Durable Storage. Like the other applications, our serverless database application experiment was limited by the latency and IOPS of the storage system, but it also required long term data storage and the mutable-state semantics of a file system. While it’s likely that database functionality, including OLTP, will increasingly be provided as a BaaS offering,181818One recent example is Amazon Aurora Serverless (https://aws.amazon.com/rds/aurora/serverless/). Services such as Google’s BigQuery and AWS Athena are basically serverless query engines rather than fully fledged databases. we see this application as representative of several applications that require longer retention and greater durability than the Serverless Ephemeral Storage is suited to provide. To implement high-performance Serverless Durable Storage, one approach would be to leverage an SSD-based distributed store paired with a distributed in-memory cache. A recent system realizing many of these goals is the Anna key-value database that achieves both cost efficiency and high performance by combining multiple existing cloud storage offerings . A key challenge with this design is achieving low tail latency in the presence of heavy tail access distributions, given the fact that in-memory cache capacity is likely to be much lower than SSD capacity. Leveraging new storage technologies , which promise microsecond-level access times, is emerging as a promising approach to address this challenge.
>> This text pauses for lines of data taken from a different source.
(* ===== verification/RewardConfig.v ===== *)
(** * x/rewards/keeper/rewardconfig.go: the reward-configuration history

    The canonical economic configurations ([RewardConfigVersions]), the index by
    version number and the scheduled change.  A target epoch [N] is governed by
    the version in force two epochs earlier; the theorems show that this binding
    is total, that promoting a scheduled change at an epoch close never alters
    the configuration of a target already bound, and that the history stays
    contiguous and completely indexed. *)
From S2P Require Import Prelude Checked SdkMath Bounds EconomicAddress RewardsTypes.
From S2P Require Import Collections.
Local Open Scope Z_scope.

Record RewardConfigStore := {
  RewardConfigVersions : gmap Z RewardConfigVersion;
  RewardConfigVersionIndex : gmap Z Z;
  ScheduledRewardConfigs : gmap Z ScheduledRewardConfig
}.

Section reward_config.
Context {SI : SdkInt} (economicAddresses : Validator).

(** [economic_address.go]: a treasury address matters only under a positive
    share. *)
Definition treasuryAddressRequired (emissionShareBps feeShareBps : Z) : bool :=
  (emissionShareBps >? 0) || (feeShareBps >? 0).
Definition validateTreasuryAddress (address : string) (emissionShareBps feeShareBps : Z)
    : res unit :=
  if negb (treasuryAddressRequired emissionShareBps feeShareBps) then mret tt
  else
    _ ← wrap RwInvalidAddress (Validate economicAddresses address);
    mret tt.
Definition validateRewardConfigTreasury (version : RewardConfigVersion) : res unit :=
  validateTreasuryAddress (RCV_TreasuryAddress version) (RCV_EmissionTreasuryShareBps version) 0.
Definition validateScheduledRewardConfigTreasury (scheduled : ScheduledRewardConfig) : res unit :=
  validateTreasuryAddress (SRC_TreasuryAddress scheduled)
    (SRC_EmissionTreasuryShareBps scheduled) 0.
(* ===== verification/CoreSlotState.v ===== *)
(** * x/coreslot/types: the CoreSlot store and its validation

    The remaining messages of [coreslot.proto] and [tx.proto], the validation of
    [x/coreslot/types/validation.go], consensus keys, and the keeper's
    collections ([Keeper] of [x/coreslot/keeper/keeper.go]) as one record.
    Unpacking an ed25519 key, its address and its CometBFT form are not code of
    this repository: they are the class [PubKeyCodec]. *)
From S2P Require Import Prelude Checked SdkMath Bounds EconomicAddress RewardsTypes.
From S2P Require Import Collections CoreSlotTypes.
From coqutil Require Export Datatypes.RecordSettersUsingExistingGetters.
From Stdlib Require Import String Ascii NArith.
Arguments const {_} _ _ /.
Local Open Scope Z_scope.

(** ** Messages of coreslot.proto *)

(** A proto3 enumeration is an open [int32]. *)
Definition AuthorityRole : Set := Z.
Definition AUTHORITY_ROLE_UNSPECIFIED : AuthorityRole := 0.
Definition AUTHORITY_ROLE_PRIMARY : AuthorityRole := 1.
Definition AUTHORITY_ROLE_EMERGENCY : AuthorityRole := 2.

Record CoreSlotParams := {
  Authority : string;
  EmergencyAuthority : string;
  SlotVotingPower : Z;
  MinActiveSlots : Z;
  MaxActiveSlots : Z;
  ActivationDelayBlocks : Z;
  KeyRotationDelayBlocks : Z;
  RemovalDelayBlocks : Z;
  ConsensusKeyReuseLockout : Z;
  AllowSelfRegistration : bool;
  AllowEmergencyBelowMinActive : bool;
  SelectionPolicyUpdateCooldownBlocks : Z
}.

Record SelectionPolicyVersion := {
  SPV_SlotId : Z;
  SPV_PolicyVersion : Z;
  SPV_SelectionRateBps : Z;
  SPV_MaxSelectedParticipants : Z;
  SPV_ValidFromHeight : Z;
  SPV_ValidUntilHeightExclusive : Z
}.

Record PendingKeyRotation := {
  PKR_SlotId : Z;
  PKR_OldPubkey : option Any;
  PKR_NewPubkey : option Any;
  PKR_RequestedHeight : Z;
  PKR_EffectiveHeight : Z
}.

Record LastAppliedValidator := {
  LAV_SlotId : Z;
  LAV_ConsensusPubkey : option Any;
  LAV_Power : Z
}.

Record ReservedConsensusAddress := {
  RCA_ConsAddress : string;
  RCA_SlotId : Z;
  RCA_ReservedUntil : Z;
  RCA_Reason : string
}.

Record OperatorRewardWeight := {
  ORW_SlotId : Z;
  ORW_BaseWeight : string;
  ORW_UptimeWeight : string;
  ORW_PerformanceWeight : string;
  ORW_StakeWeight : string;
  ORW_ExternalWeight : string;
  ORW_FinalWeight : string;
  ORW_UpdatedHeight : Z
}.

Record PendingAuthorityTransfer := {
  PAT_Nominee : string;
  PAT_NominatedHeight : Z
}.

(** ** validation.go *)
Section validation.
Context {BE : Bech32}.

Definition DefaultSlotVotingPower : Z := 1.
Definition DefaultRewardWeight : string := "1.000000000000000000".
Definition DefaultSelectionPolicyUpdateCooldownBlocks : Z := 720.

(** [DefaultParams] *)
Definition DefaultCoreSlotParams (authority emergencyAuthority : string) : CoreSlotParams := {|
  Authority := authority;
  EmergencyAuthority := emergencyAuthority;
  SlotVotingPower := DefaultSlotVotingPower;
  MinActiveSlots := 1;
  MaxActiveSlots := 100;
  ActivationDelayBlocks := 0;
  KeyRotationDelayBlocks := 1;
  RemovalDelayBlocks := 0;
  ConsensusKeyReuseLockout := 100000;
  AllowSelfRegistration := false;
  AllowEmergencyBelowMinActive := false;
  SelectionPolicyUpdateCooldownBlocks := DefaultSelectionPolicyUpdateCooldownBlocks |}.

(** [Params.Validate] *)
Definition CoreSlotParams_Validate (p : CoreSlotParams) : res unit :=
  fail_if (bool_decide (AccAddressFromBech32 (Authority p) = None)) CsInvalidParams ;;
  fail_if (bool_decide (AccAddressFromBech32 (EmergencyAuthority p) = None)) CsInvalidParams ;;
  fail_if (SlotVotingPower p <=? 0) CsInvalidParams ;;
  fail_if ((MinActiveSlots p =? 0) || (MaxActiveSlots p <? MinActiveSlots p)) CsInvalidParams ;;
  wrap CsInvalidParams (ValidateMaxActiveSlots (MaxActiveSlots p)) ;;
  fail_if (MaxActiveSlots p >? u64 (Z.quot MaxInt64 (SlotVotingPower p))) CsInvalidParams ;;
  fail_if (negb (ActivationDelayBlocks p =? 0)) CsInvalidParams ;;
  fail_if (negb (RemovalDelayBlocks p =? 0)) CsInvalidParams ;;
  fail_if (AllowSelfRegistration p) CsInvalidParams ;;
  wrap CsInvalidParams (ValidateSelectionPolicyUpdateCooldownBlocks
    (SelectionPolicyUpdateCooldownBlocks p) HardMinSelectionPolicyUpdateCooldownBlocks).

Definition ValidateSelectionPolicyValues (selectionRateBps maxSelectedParticipants : Z)
    : res unit :=
  wrap CsInvalidSelectionPolicy
    (ValidateSelectionRateBps selectionRateBps AbsoluteMaxSelectionRateBps) ;;
  fail_if (maxSelectedParticipants =? 0) CsInvalidSelectionPolicy.

Definition ValidateMetadata (m : option OperatorMetadata) : res unit :=
  match m with
  | None => mret tt
  | Some m =>
      for_each (λ value, fail_if (Z.of_nat (String.length value) >? 512) ErrPlain)
        [Moniker m; Identity m; Website m; SecurityContact m; Details m]
  end.
End validation.

(** ** Consensus keys

    Unmarshalling an ed25519 key message, the address of a key, and its CometBFT
    form ([cryptocodec.ToCmtProtoPublicKey], which accepts every ed25519 key). *)
Class PubKeyCodec := {
  Unmarshal : string → option string;
  Address : string → string;
  CmtPublicKey : Type;
  ToCmtProtoPublicKey : string → res CmtPublicKey;
  ToCmtProtoPublicKey_total key :
    String.length key = 32%nat → ∃ pk, ToCmtProtoPublicKey key = Ok pk
}.

Definition hex_digit (n : N) : ascii :=
  match String.get (N.to_nat n) "0123456789abcdef" with Some c => c | None => zero end.
(** [fmtHex], and [hex.EncodeToString] of the standard library. *)
Fixpoint fmtHex (value : string) : string :=
  match value with
  | EmptyString => EmptyString
  | String b value =>
      String (hex_digit (N.shiftr (N_of_ascii b) 4))
        (String (hex_digit (N.land (N_of_ascii b) 15)) (fmtHex value))
  end.

Section keys.
Context {PK : PubKeyCodec}.

Definition PubKeySize : nat := 32.

(** The interface value is never nil: it holds a pointer, whose getters answer
    the empty string and no bytes when the pointer is nil. *)
Definition decodePubKey (any : option Any) : res string :=
  match any with
  | None => Err CsInvalidPubKey
  | Some any =>
      fail_if (bool_decide (Any_TypeUrl any ≠ "/cosmos.crypto.ed25519.PubKey"%string))
        CsInvalidPubKey ;;
      match Unmarshal (Any_Value any) with
      | None => Err CsInvalidPubKey
      | Some key =>
          fail_if (bool_decide (String.length key ≠ PubKeySize)) CsInvalidPubKey ;;
          mret key
      end
  end.

Definition consensusKey (any : option Any) : res (string * string) :=
  pk ← decodePubKey any;
  let addr := Address pk in
  mret (fmtHex addr, addr).
End keys.

(** ** The store *)
Record CoreSlotState := {
  Cs_Params : option CoreSlotParams;
  Cs_Slots : gmap Z CoreSlot;
  Cs_ByOperator : gmap string Z;
  Cs_ByConsensus : gmap string Z;
  Cs_Reserved : gmap string ReservedConsensusAddress;
  Cs_Rotations : gmap Z PendingKeyRotation;
  Cs_LastApplied : gmap string LastAppliedValidator;
  Cs_RewardWeights : gmap Z OperatorRewardWeight;
  Cs_NextSlotID : option Z;
  Cs_PendingAuthority : gmap Z PendingAuthorityTransfer;
  Cs_SelectionPolicies : gmap (Z * Z) SelectionPolicyVersion;
  Cs_ActiveSlots : gset Z;
  Cs_PolicyStarts : gmap (Z * Z) Z
}.

Abbreviation CM := (M CoreSlotState).

(** ** Messages of tx.proto *)
Record InitialSelectionPolicy := {
  ISP_SelectionRateBps : Z;
  ISP_MaxSelectedParticipants : Z
}.
Record MsgRegisterCoreSlot := {
  RegCS_Authority : string;
  RegCS_OperatorAddress : string;
  RegCS_ConsensusPubkey : option Any;
  RegCS_PayoutAddress : string;
  RegCS_Metadata : option OperatorMetadata;
  RegCS_SettlementAddress : string;
  RegCS_InitialSelectionPolicy : option InitialSelectionPolicy
}.
Record MsgActivateCoreSlot := { ActCS_Authority : string; ActCS_SlotId : Z }.
Record MsgInactivateCoreSlot := {
  InCS_AuthorityOrOperator : string; InCS_SlotId : Z; InCS_Reason : string }.
Record MsgSuspendCoreSlot := {
  SusCS_Authority : string; SusCS_SlotId : Z; SusCS_Reason : string;
  SusCS_EvidenceReference : string }.
Record MsgRemoveCoreSlot := {
  RemCS_Authority : string; RemCS_SlotId : Z; RemCS_Reason : string }.
Record MsgRotateConsensusKey := {
  RCK_Authority : string; RCK_SlotId : Z; RCK_NewConsensusPubkey : option Any }.
Record MsgUpdatePayoutAddress := {
  UPA_Operator : string; UPA_SlotId : Z; UPA_NewPayoutAddress : string }.
Record MsgUpdateOperatorMetadata := {
  UOM_Operator : string; UOM_SlotId : Z; UOM_Metadata : option OperatorMetadata }.
Record MsgUpdateSettlementAddress := {
  USA_Operator : string; USA_SlotId : Z; USA_SettlementAddress : string }.
Record MsgUpdateSelectionPolicy := {
  USP_Operator : string; USP_SlotId : Z; USP_SelectionRateBps : Z;
  USP_MaxSelectedParticipants : Z }.
Record MsgUpdateParams := { UP_Authority : string; UP_Params : option CoreSlotParams }.
Record MsgNominateAuthority := {
  NA_Authority : string; NA_Role : AuthorityRole; NA_Nominee : string }.
Record MsgAcceptAuthority := { AA_Nominee : string; AA_Role : AuthorityRole }.
Record MsgCancelAuthorityNomination := { CAN_Authority : string; CAN_Role : AuthorityRole }.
Similar to Serverless Ephemeral Storage, this service should be transparently provisioned and should ensure isolation across applications and tenants for security and predictable performance. However, whereas Serverless Ephemeral Storage would reclaim resources when an application terminates, Serverless Durable Storage must only free resources explicitly (e.g., as a result of a “delete” or “remove” command), just like in traditional storage systems. Additionally, it must of course ensure durability, so that any acknowledged writes will survive failures.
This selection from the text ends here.